Options (StitchOptions)
| field | default | notes |
|---|---|---|
| warpMode | spherical | spherical (360°), cylindrical (wide horizontal), plane (flat scans, affine) |
| blendStrength | 5 | 1–10, number of multiband blending bands (clamped) |
| matchConf | 0.3 | feature-match confidence 0–1, lower = more lenient |
| outputWidth | 4096 | height auto = width/2 when autoResize |
| autoResize | true | force equirectangular 2:1 |
| jpegQuality | 95 | 1–100 |
Progress events
onStitchProgress fires coarse stages: decoding (0.1) → stitching (0.3) →
encoding (0.85) → done (1.0). stitchImagePaths emits only stitching and
done; the incremental first-frame pass-through emits nothing.
Architecture
JS / TS (index.ts — defaults, validation, typed API)
│ requireNativeModule('ExpoPanoramicStitcher')
├── iOS: ExpoPanoramicStitcherModule.swift (base64 ↔ temp file, own dispatch queue)
│ └─ PanoramaStitcherShim.mm → cv::Stitcher (OpenCV via SPM)
└── Android: ExpoPanoramicStitcherModule.kt (base64 ↔ temp file, own thread)

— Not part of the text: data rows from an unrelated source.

(** * dino-budgeter: transaction handlers and frame bookkeeping

    A shallow embedding of [src/server/frames.ts] and of the transaction
    request handlers ([handle_transaction_post], [handle_transaction_delete],
    [handle_transaction_update_post], [handle_transaction_split_post]),
    together with the properties the specification states about them.

    The relational store is a record of tables, each table a list of rows in
    insertion order.  A query is a [filter] over a table, an [order by] a
    stable sort, an [insert] appends a row, an [update] maps over the table.
    Handlers run inside [db.tx]: a handler either resolves with a value and a
    new store, or rejects, in which case the store is rolled back. *)

From Stdlib Require Import ZArith List String Ascii Bool Lia.
From Stdlib Require Import Decimal DecimalString DecimalPos DecimalN Sorted Permutation.
Import ListNotations.

Open Scope string_scope.
Open Scope Z_scope.

(** ** Monetary values *)

(** Modelled from the spec: the class [Money] of [shared/Money] is not among
    the sources.  The specification describes it as a decimal value type with
    string (de)serialization, whose values can fail to be valid and can be
    negative.  Here a value is either not a number, or an amount held in
    hundredths; [string] prints it with two fractional digits and [ofString]
    reads such a string back. *)
Module Money.

Inductive t : Type :=
  | NaN
  | Cents (c : Z).

Definition Zero : t := Cents 0.

Definition plus (a b : t) : t :=
    match a, b with
    | Cents x, Cents y => Cents (x + y)
    | _, _ => NaN
    end.

Definition minus (a b : t) : t :=
    match a, b with
    | Cents x, Cents y => Cents (x - y)
    | _, _ => NaN
    end.

(** [isValid(allowNegative)].  Called without an argument, as in the
    amount update, it lets negative values pass: the handlers hand it [false]
    where they refuse them. *)
Definition isValid (allowNegative : bool) (m : t) : bool :=
    match m with
    | NaN => false
    | Cents c => allowNegative || (0 <=? c)
    end.

(** [Money.sum(ms)]: the values added up from [Zero], left to right. *)
Definition sum (ms : list t) : t := fold_left plus ms Zero.

Definition digits (n : Z) : string :=
    NilZero.string_of_uint (N.to_uint (Z.to_N n)).

Definition two_digits (n : Z) : string :=
    digits (n / 10) ++ digits (n mod 10).

Definition string (m : t) : string :=
    match m with
    | NaN => "NaN"
    | Cents c =>
        (if c <? 0 then "-" else "")
          ++ digits (Z.abs c / 100) ++ "." ++ two_digits (Z.abs c mod 100)
    end.

Fixpoint split_dot (s : String.string) : String.string * option String.string :=
    match s with
    | EmptyString => (EmptyString, None)
    | String c rest =>
        if Ascii.eqb c "."%char then (EmptyString, Some rest)
        else let '(whole, frac) := split_dot rest in (String c whole, frac)
    end.

Definition natural (s : String.string) : option Z :=
    match s with
    | EmptyString => None
    | _ => option_map (fun d => Z.of_N (N.of_uint d)) (NilEmpty.uint_of_string s)
    end.

Definition hundredths (frac : option String.string) : option Z :=
    match frac with
    | None => Some 0
    | Some f =>
        match String.length f with
        | 1%nat => option_map (fun d => 10 * d) (natural f)
        | 2%nat => natural f
        | _ => None
        end
    end.

Definition magnitude (s : String.string) : option Z :=
    let '(whole, frac) := split_dot s in
    match natural whole, hundredths frac with
    | Some w, Some h => Some (100 * w + h)
    | _, _ => None
    end.

Definition signed (negative : bool) (m : option Z) : t :=
  match m with
  | Some c => Cents (if negative then - c else c)
  | None => NaN
  end.

(** [new Money(s)] for a string [s] *)
Definition ofString (s : String.string) : t :=
  match s with
  | EmptyString => NaN
  | String c rest =>
      if Ascii.eqb c "-"%char then signed true (magnitude rest)
      else signed false (magnitude s)
  end.

(** [new Money(v)] for a column value: SQL [NULL] is not a number. *)
Definition ofColumn (v : option String.string) : t :=
    match v with
    | Some s => ofString s
    | None => NaN
    end.

End Money.

Notation Money := Money.t.

(** Modelled from the spec: [distributeTotal] of [shared/transactions] is not
    among the sources.  The specification says that it distributes the two
    shares over the total: the split's two amounts follow the share ratio, and
    they partition the total.  The first amount is the total scaled by
    [myShare / (myShare + theirShare)], rounded down to a hundredth; the
    second amount is what is left of the total.  The specification does not
    say what happens when both shares are zero: here the first amount is then
    zero. *)
Definition distributeTotal (total myShare theirShare : Money) : Money * Money :=
  match total, myShare, theirShare with
  | Money.Cents t, Money.Cents m, Money.Cents s =>
      let myAmount := Money.Cents (t * m / (m + s)) in
      (myAmount, Money.minus total myAmount)
  | _, _, _ => (Money.NaN, Money.NaN)
  end.

(** ** The store *)

(** Identifiers (transaction, group, user, category and split ids) are
    strings; a frame index is a number. *)
Definition Id := String.string.
Definition FrameIndex := Z.
Definition StatusCodeNoResponse := Z.

(** JavaScript truthiness of a string: every string but the empty one. *)
Definition truthy (s : String.string) : bool := negb (s =? "")%string.

(** [x || null] for an optional string. *)
Definition or_null (x : option String.string) : option String.string :=
  match x with
  | Some s => if truthy s then Some s else None
  | None => None
  end.

(** A row of [transactions].  The four columns that the generic update
    statement ["update transactions set " + field + " = $1"] can write hold
    what the driver is handed: a text or [NULL]. *)
Record TransactionRow : Type := mkTransactionRow {
  tr_id : Id;
  tr_gid : Id;
  tr_frame : FrameIndex;
  tr_amount : option String.string;
  tr_description : option String.string;
  tr_category : option String.string;
  tr_date : option String.string;
  tr_alive : bool
}.

Record SharedTransactionRow : Type := mkSharedTransactionRow {
  st_id : Id;
  st_payer : option Id;
  st_settled : bool
}.

Record TransactionSplitRow : Type := mkTransactionSplitRow {
  ts_tid : Id;
  ts_sid : Id;
  ts_share : String.string
}.

Record FrameRow : Type := mkFrameRow {
  fr_gid : Id;
  fr_index : FrameIndex;
  fr_income : String.string;
  fr_ghost : bool
}.

Record CategoryRow : Type := mkCategoryRow {
  cr_id : Id;
  cr_gid : Id;
  cr_frame : FrameIndex;
  cr_name : String.string;
  cr_ordering : Z;
  cr_budget : String.string;
  cr_ghost : bool;
  cr_alive : bool
}.

(** Modelled from the spec: the tables behind [../user] and [../payments] are
    not among the sources.  The specification speaks of users that belong to
    a default group, of friendship edges, and of a signed running balance
    between two friends. *)
Record FriendshipRow : Type := mkFriendshipRow {
  fs_uid : Id;
  fs_friend : Id;
  fs_balance : String.string
}.

Record Db : Type := mkDb {
  transactions : list TransactionRow;
  shared_transactions : list SharedTransactionRow;
  transaction_splits : list TransactionSplitRow;
  frames : list FrameRow;
  categories : list CategoryRow;
  membership : list (Id * Id);
  friendship : list FriendshipRow
}.

Definition with_transactions (f : list TransactionRow -> list TransactionRow) (db : Db) : Db :=
  mkDb (f (transactions db)) (shared_transactions db) (transaction_splits db)
       (frames db) (categories db) (membership db) (friendship db).

Definition with_shared_transactions
    (f : list SharedTransactionRow -> list SharedTransactionRow) (db : Db) : Db :=
  mkDb (transactions db) (f (shared_transactions db)) (transaction_splits db)
       (frames db) (categories db) (membership db) (friendship db).

Definition with_transaction_splits
    (f : list TransactionSplitRow -> list TransactionSplitRow) (db : Db) : Db :=
  mkDb (transactions db) (shared_transactions db) (f (transaction_splits db))
       (frames db) (categories db) (membership db) (friendship db).

Definition with_frames (f : list FrameRow -> list FrameRow) (db : Db) : Db :=
  mkDb (transactions db) (shared_transactions db) (transaction_splits db)
       (f (frames db)) (categories db) (membership db) (friendship db).

Definition with_categories (f : list CategoryRow -> list CategoryRow) (db : Db) : Db :=
  mkDb (transactions db) (shared_transactions db) (transaction_splits db)
       (frames db) (f (categories db)) (membership db) (friendship db).

Definition with_friendship (f : list FriendshipRow -> list FriendshipRow) (db : Db) : Db :=
  mkDb (transactions db) (shared_transactions db) (transaction_splits db)
       (frames db) (categories db) (membership db) (f (friendship db)).

(** *** Statements *)

Section Statements.
Context {A : Type}.

(** [insert into T values r] *)
Definition insert_row (r : A) (table : list A) : list A := table ++ [r].

(** [update T set ... where p] *)
Definition update_where (p : A -> bool) (f : A -> A) (table : list A) : list A :=
    map (fun r => if p r then f r else r) table.

(** [delete from T where p] *)
Definition delete_where (p : A -> bool) (table : list A) : list A :=
    filter (fun r => negb (p r)) table.

(** [select ... from T where p] *)
Definition select_where (p : A -> bool) (table : list A) : list A :=
    filter p table.

(** [order by key asc], keeping rows of equal key in table order. *)
Fixpoint insert_by (key : A -> Z) (x : A) (l : list A) : list A :=
    match l with
    | [] => [x]
    | y :: l' => if key x <=? key y then x :: l else y :: insert_by key x l'
    end.

Definition order_by (key : A -> Z) (l : list A) : list A :=
    fold_right (insert_by key) [] l.

(** Two rows in the order of their keys. *)
Definition key_le (key : A -> Z) (a b : A) : Prop := key a <= key b.

(** [order by key desc] *)
Definition order_by_desc (key : A -> Z) (l : list A) : list A :=
    order_by (fun r => - key r) l.

(** [limit 1] *)
Definition limit_1 (l : list A) : list A := firstn 1 l.

(** [t.oneOrNone]: no row is [null], one row is that row, and the promise
      rejects on more than one row. *)
Definition oneOrNone (rows : list A) : option (option A) :=
    match rows with
    | [] => Some None
    | [r] => Some (Some r)
    | _ => None
    end.
End Statements.

(** The outcome of a handler: the promise resolves with a value and [db.tx]
    commits the store, or it rejects and the store is rolled back. *)
Inductive Outcome (A : Type) : Type :=
| Resolved (value : A) (db' : Db)
| Rejected.
Arguments Resolved {A} value db'.
Arguments Rejected {A}.

Definition committed {A : Type} (db : Db) (o : Outcome A) : Db :=
  match o with
  | Resolved _ db' => db'
  | Rejected => db
  end.

(** ** Objects *)

Record User : Type := mkUser { uid : Id }.

Record Friend : Type := mkFriend { friend_uid : Id; friend_gid : Id }.

Record Split : Type := mkSplit {
  split_id : Id;
  split_with : Friend;
  split_settled : bool;
  split_myShare : Money;
  split_theirShare : Money;
  split_otherAmount : Money;
  split_payer : option Id
}.

Record Transaction : Type := mkTransaction {
  t_id : Id;
  t_gid : Id;
  t_frame : FrameIndex;
  t_category : option Id;
  t_amount : Money;
  t_description : String.string;
  t_alive : bool;
  t_date : String.string;
  t_split : option Split
}.

Record Category : Type := mkCategory {
  c_name : String.string;
  c_gid : Id;
  c_frame : FrameIndex;
  c_alive : bool;
  c_id : Id;
  c_ghost : bool;
  c_ordering : Z;
  c_budget : Money;
  c_balance : Money
}.

Record Frame : Type := mkFrame {
  f_gid : Id;
  f_index : FrameIndex;
  f_balance : Money;
  f_income : Money;
  f_ghost : bool;
  f_spending : Money;
  f_categories : list Category
}.

(** *** Requests *)

Record SplitRequest : Type := mkSplitRequest {
  sr_with : Id;
  sr_iPaid : bool;
  sr_otherAmount : Money;
  sr_myShare : Money;
  sr_theirShare : Money
}.

Record AddTransactionRequest : Type := mkAddTransactionRequest {
  atr_frame : FrameIndex;
  atr_amount : Money;
  atr_description : String.string;
  atr_category : option Id;
  atr_date : String.string;
  atr_split : option SplitRequest
}.

Record DeleteTransactionRequest : Type := mkDeleteTransactionRequest {
  dtr_id : Id
}.

Record TransactionDescriptionRequest : Type := mkTransactionDescriptionRequest {
  tdr_id : Id;
  tdr_description : String.string
}.

Record TransactionAmountRequest : Type := mkTransactionAmountRequest {
  tar_id : Id;
  tar_amount : Money
}.

Record TransactionDateRequest : Type := mkTransactionDateRequest {
  tdt_id : Id;
  tdt_date : String.string
}.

└─ panorama_stitcher_jni.cpp → cv::Stitcher (OpenCV via Maven, prefab headers)Both platforms share one contract: the C++ shims work on image file paths
(cv::imread → cv::imwrite); base64 is encoded/decoded in Swift/Kotlin. This
keeps the native surface tiny and the two platforms symmetric. Stitching runs on
a dedicated queue/thread per platform so it never blocks other Expo modules'
async functions.
Known caveats
- OpenCV stitching needs ~30–40% overlap between adjacent images, or it returns a non-OK status (surfaced as a rejected promise with the status code).
- Inputs must be formats OpenCV's
imreadcan decode (JPEG/PNG). HEIC/AVIF are not supported — convert iOS camera captures to JPEG first. (The incremental first-frame pass-through validates with the platform decoder, which is more permissive; an HEIC seed would only fail on the second call.) - Match rejection errors by substring, not equality: iOS wraps messages as
"Calling the 'stitchBase64' function has failed → Caused by: <message>", anderror.codeis not populated on iOS async rejections (expo-modules-core behavior). The<message>part is identical across platforms. - Base64 strictness differs slightly outside the contract: Android rejects
URL-safe/polluted base64 (
Invalid base64 at index N), iOS skips unknown characters and fails later. Send standard base64 (data-URL prefix is fine). - If your app uses
use_frameworks! :linkage => :static, verify the OpenCV XCFramework links cleanly. - iOS only (no tvOS): the prebuilt OpenCV XCFramework has no tvOS slice.
- Web is a stub (
isAvailable() === false; stitch calls resolvesuccess: false).